Robert J. Dole (born 1923) of Kansas represented that state in the Senate from 1968 until 1996. He served as Republican National Committee chair under President Richard Nixon and was Gerald Ford's running mate in 1976. As Senate majority leader during the second administration of President Ronald Reagan and again from 1994 to 1996, Dole was an articulate spokesperson for Republican policies. Dole won the Republican presidential nomination in 1996, but lost the general election to the incumbent president, Bill Clinton.

Born in a one bedroom home in the small Kansas town of Russell on July 22, 1923, Robert J. Dole knew the hard scrabble life of Plains states' folks at first hand. Doran, his father, ran a grain elevator while his mother, Tina (Talbott), sold sewing machines. Dole and his three siblings grew up in a larger, more comfortable home than he had been born in, but his parents rented the upper floor to earn extra income.

His childhood was the commonplace one of a farmtown boy: Methodist church meetings, Boy Scouts, public schools, a strict loving home life, and a penchant for work. An honor secondary school student, Dole was extremely ambitious, at one time entertaining the dream of medical school. He had a passion for sports and won letters in running, football, and basketball. At the University of Kansas (Lawrence) he enrolled in a pre-med course and continued his athletics, becoming a star quarter-miler.

Life Threatened in War

In 1943, Dole's studies were interrupted by World War II and he began training in various military specialties at schools around the country, completing his training as an infantry second lieutenant at Fort Benning (Georgia) Officer Candidate School. Assigned as a platoon leader to the 10th Mountain Division in Italy in early 1945, he saw action against German units in March. A month later—on April 14, 1945—he received a wound which kept him hospitalized for more than three years and left him with a permanently disabled right arm.

For a while there was no guarantee he would live, since the shell hit his shoulder and spine, paralyzing all his limbs. When the European war ended less than four weeks after he was injured, Dole's private war with deadly infection, experimental drugs, grueling therapy, and many operations had just begun. These tested his spirit and courage deeply and sharpened two qualities which characterized him later: optimism and tenacity.

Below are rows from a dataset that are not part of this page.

Definition queue_db : DB := with_outbox [example_row "e2" "bad" 20; example_row "e1" "game.bet.placed" 10; example_row "e3" "game.bet.settled" 30] example_db.

(** A broker that keeps what it accepts and refuses one kind of event. *)
Definition picky (e : Event) (b : list string) : option error * list string :=
  if bool_decide (ev_Type e = "bad"%string) then (Some (Sentinel "nats: no response"), b) else (None, b ++ [ev_ID e]).

Definition plain_text (_ : error) : string := "refused".

(** Every text is an identifier here. *)
#[local] Instance any_text : UuidText := Some.

Lemma queue_wf : pg_wf queue_db.
Proof.
  split.
  - done.
  - apply (bool_decide_unpack _). by vm_compute.
  - intros o Ho. cbn in Ho. repeat (apply elem_of_cons in Ho as [->|Ho]; [cbn; unfold attempts_max; lia|]).
    by apply elem_of_nil in Ho.
Qed.

Lemma plain_storable e : InPostgres.storable (plain_text e) = true.
Proof. by vm_compute. Qed.

Lemma ProcessPending_exact_witness : exists done rest b1,
  done ++ rest = [example_event "e1" "game.bet.placed" 10; example_event "e2" "bad" 20; example_event "e3" "game.bet.settled" 30] /\
  deliver picky done [] = Some b1 /\
  (let '((n, err), _, b') := ProcessPending picky plain_text 100 100 queue_db [] in
   n = Z.of_nat (length done) /\ err = Some (Sentinel "nats: no response") /\ b' = ["e1"]%string).
Proof.
  destruct (ProcessPending_exact picky plain_text plain_storable 100 100 queue_db [] queue_wf)
    as (all & Hperm & Hsort & done_ & rest & b1 & E & Hd & Hrun).
  assert (Hbatch : ProcessPending picky plain_text 100 100 queue_db [] =
    ((1, Some (Sentinel "nats: no response")), (ProcessPending picky plain_text 100 100 queue_db []).1.2, ["e1"%string]))
    by (vm_compute; reflexivity).
  rewrite Hbatch in *. destruct Hrun as (Hn & _ & Hrun).
  assert (Hall : all = [example_event "e1" "game.bet.placed" 10; example_event "e2" "bad" 20; example_event "e3" "game.bet.settled" 30]).
  { assert (Hp : all ≡ₚ [example_event "e1" "game.bet.placed" 10; example_event "e2" "bad" 20; example_event "e3" "game.bet.settled" 30]).
    { rewrite Hperm. apply (bool_decide_unpack _). by vm_compute. }
    apply (Sorted_unique_strong occurs_before); [|exact Hsort| |exact Hp].
    - intros x y Hx Hy. rewrite Hp in Hx. unfold occurs_before.
      repeat (apply elem_of_cons in Hx as [->|Hx]; [repeat (apply elem_of_cons in Hy as [->|Hy]; [cbn; done || lia|]);
        by apply elem_of_nil in Hy|]). by apply elem_of_nil in Hx.
    - repeat constructor; unfold occurs_before; cbn; lia. }
  subst all. exists done_, rest, b1. split; [done|]. split; [done|]. done.
Defined.

Lemma outbox_drains_witness :
  let '(s', b') := runs picky plain_text 15 100 1 queue_db [] in
  waiting (pg_view s') = [] /\ b' = ["e1"; "e3"]%string.
Proof.
  assert (steady : forall e b, (picky e b).1 = if bool_decide (ev_Type e = "bad"%string) then Some (Sentinel "nats: no response") else None)
    by (intros e b; unfold picky; by destruct (bool_decide _)).
  pose proof (outbox_drains picky plain_text plain_storable
    (fun e => if bool_decide (ev_Type e = "bad"%string) then Some (Sentinel "nats: no response") else None)
    steady 100 1 15 queue_db [] queue_wf) as H.
  assert (Hn : maxAttempts * Z.of_nat (length (waiting (pg_view queue_db))) <= Z.of_nat 15) by (apply (bool_decide_unpack _); by vm_compute).
  specialize (H Hn). assert (Hb : (runs picky plain_text 15 100 1 queue_db []).2 = ["e1"; "e3"]%string) by (vm_compute; reflexivity).
  destruct (runs picky plain_text 15 100 1 queue_db []) as [s' b']. cbn in Hb. split; [apply H|exact Hb].
Defined.

(** The second failure comes late. *)
Definition example_ops : list outbox_op :=
  [op_append (example_event "e1" "k" 10000); op_failure "e1" 20 "refused" 1; op_failure "e1" 30 "refused" 1].
(** What refreshing boards at [at_] may do. *)
Record advanced (at_ : Z) (db db' : DB) : Prop := {
  av_bets : bets db'.(app) = bets db.(app);
  av_one : one_period db';
  av_frozen : forall id p, periods db !! id = Some p -> is_frozen p -> frozen_kept id p db db';
  av_new : forall id q, periods db' !! id = Some q -> is_frozen q ->
    periods db !! id = Some q \/ pd_ends_at q <= at_ /\ settled q db
}.

Lemma advanced_refl at_ db : one_period db -> advanced at_ db db.
Proof. intros Ho. split; [done|done|by split|by left]. Qed.

Lemma advanced_trans at_ d1 d2 d3 : advanced at_ d1 d2 -> advanced at_ d2 d3 -> advanced at_ d1 d3.
Proof.
  intros [B1 O1 F1 N1] [B2 O2 F2 N2]. split; [congruence|done|..].
  - intros id p Hp Hf. destruct (F1 id p Hp Hf) as [K1 K2 K3]. destruct (F2 id p K1 Hf) as [K1' K2' K3'].
    split; [done|intros k Hk; by rewrite K2', K2|intros k x Hx; by rewrite K3', K3].
  - intros id q Hq Hf. destruct (N2 id q Hq Hf) as [Hq2|[He Hs]]; [by apply N1|]. right. split; [done|].
    unfold settled in *. by rewrite <- B1.
Qed.

(** Only the period [i], its board and its rewards may have changed. *)
Record around (i : string) (db db' : DB) : Prop := {
  ar_bets : bets db'.(app) = bets db.(app);
  ar_period : forall j, j <> i -> periods db' !! j = periods db !! j;
  ar_this : forall p, periods db !! i = Some p -> exists q, periods db' !! i = Some q /\ same_period p q;
  ar_board : forall k, k.1.1 <> i -> entries db' !! k = entries db !! k;
  ar_rewards : forall k x, di_period_id x <> i -> dists db' !! k = Some x <-> dists db !! k = Some x
}.

Lemma around_refl i db : around i db db.
Proof. split; try done. intros p Hp. by exists p. Qed.

Lemma around_trans i d1 d2 d3 : around i d1 d2 -> around i d2 d3 -> around i d1 d3.
Proof.
  intros [B1 P1 T1 E1 R1] [B2 P2 T2 E2 R2]. split.
  - congruence.
  - intros j Hj. by rewrite P2, P1.
  - intros p Hp. destruct (T1 p Hp) as (q & Hq & S1). destruct (T2 q Hq) as (q' & Hq' & S2). exists q'. split; [done|].
    unfold same_period in *. intuition congruence.
  - intros k Hk. by rewrite E2, E1.
  - intros k x Hx. by rewrite R2, R1.
Qed.

Lemma around_one i p db db' : periods db !! i = Some p -> around i db db' -> one_period db -> one_period db'.
Proof.
  intros Hp [_ Hother Hthis _ _] Ho.
  assert (Hold : forall j q, periods db' !! j = Some q -> exists q0, periods db !! j = Some q0 /\ same_period q0 q).
  { intros j q Hq. destruct (decide (j = i)) as [->|Hj].
    - destruct (Hthis p Hp) as (q' & Hq' & Hs). exists p. split; [done|]. congruence.
    - exists q. split; [|done]. by rewrite <- Hother. }
  intros j k q1 q2 H1 H2 Ht Hs. destruct (Hold _ _ H1) as (p1 & Hp1 & S1). destruct (Hold _ _ H2) as (p2 & Hp2 & S2).
  apply (Ho j k p1 p2 Hp1 Hp2); unfold same_period in *; intuition congruence.
Qed.

Lemma around_advanced at_ i p db db' : periods db !! i = Some p -> ~ is_frozen p -> one_period db -> around i db db' ->
  (forall q, periods db' !! i = Some q -> is_frozen q -> pd_ends_at q <= at_ /\ settled q db) -> advanced at_ db db'.
Proof.
  intros Hp Hnf Ho Har Hnew. pose proof (around_one _ _ _ _ Hp Har Ho) as Ho'. destruct Har as [Hb Hother Hthis He Hr].
  split; [done|done|..].
  - intros id q Hq Hf. assert (id <> i) by (intros ->; congruence). split.
    + by rewrite Hother.
    + intros k <-. by apply He.
    + intros k x <-. by apply Hr.
  - intros id q Hq Hf. destruct (decide (id = i)) as [->|Hid]; [right; by apply Hnew|left]. by rewrite <- Hother.
Qed.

In 1948, while in the hospital, he met and married Phyllis Holden, by whom he had his only child, Robin. Phyllis was a physical therapist who aided him in his return to school. He took up his education again, this time at Washburn University (Topeka) where he earned bachelor's and law degrees.

Political Career Led to Washington

Dole discarded medicine as a career in favor of politics, and even before he had earned his law degree he ran for and won a seat in the Kansas House of Representatives. After a single term as state lawmaker (1951-1953), Dole ran for Russell County prosecutor, a post he held for seven years until his successful 1960 race for the U.S. House of Representatives.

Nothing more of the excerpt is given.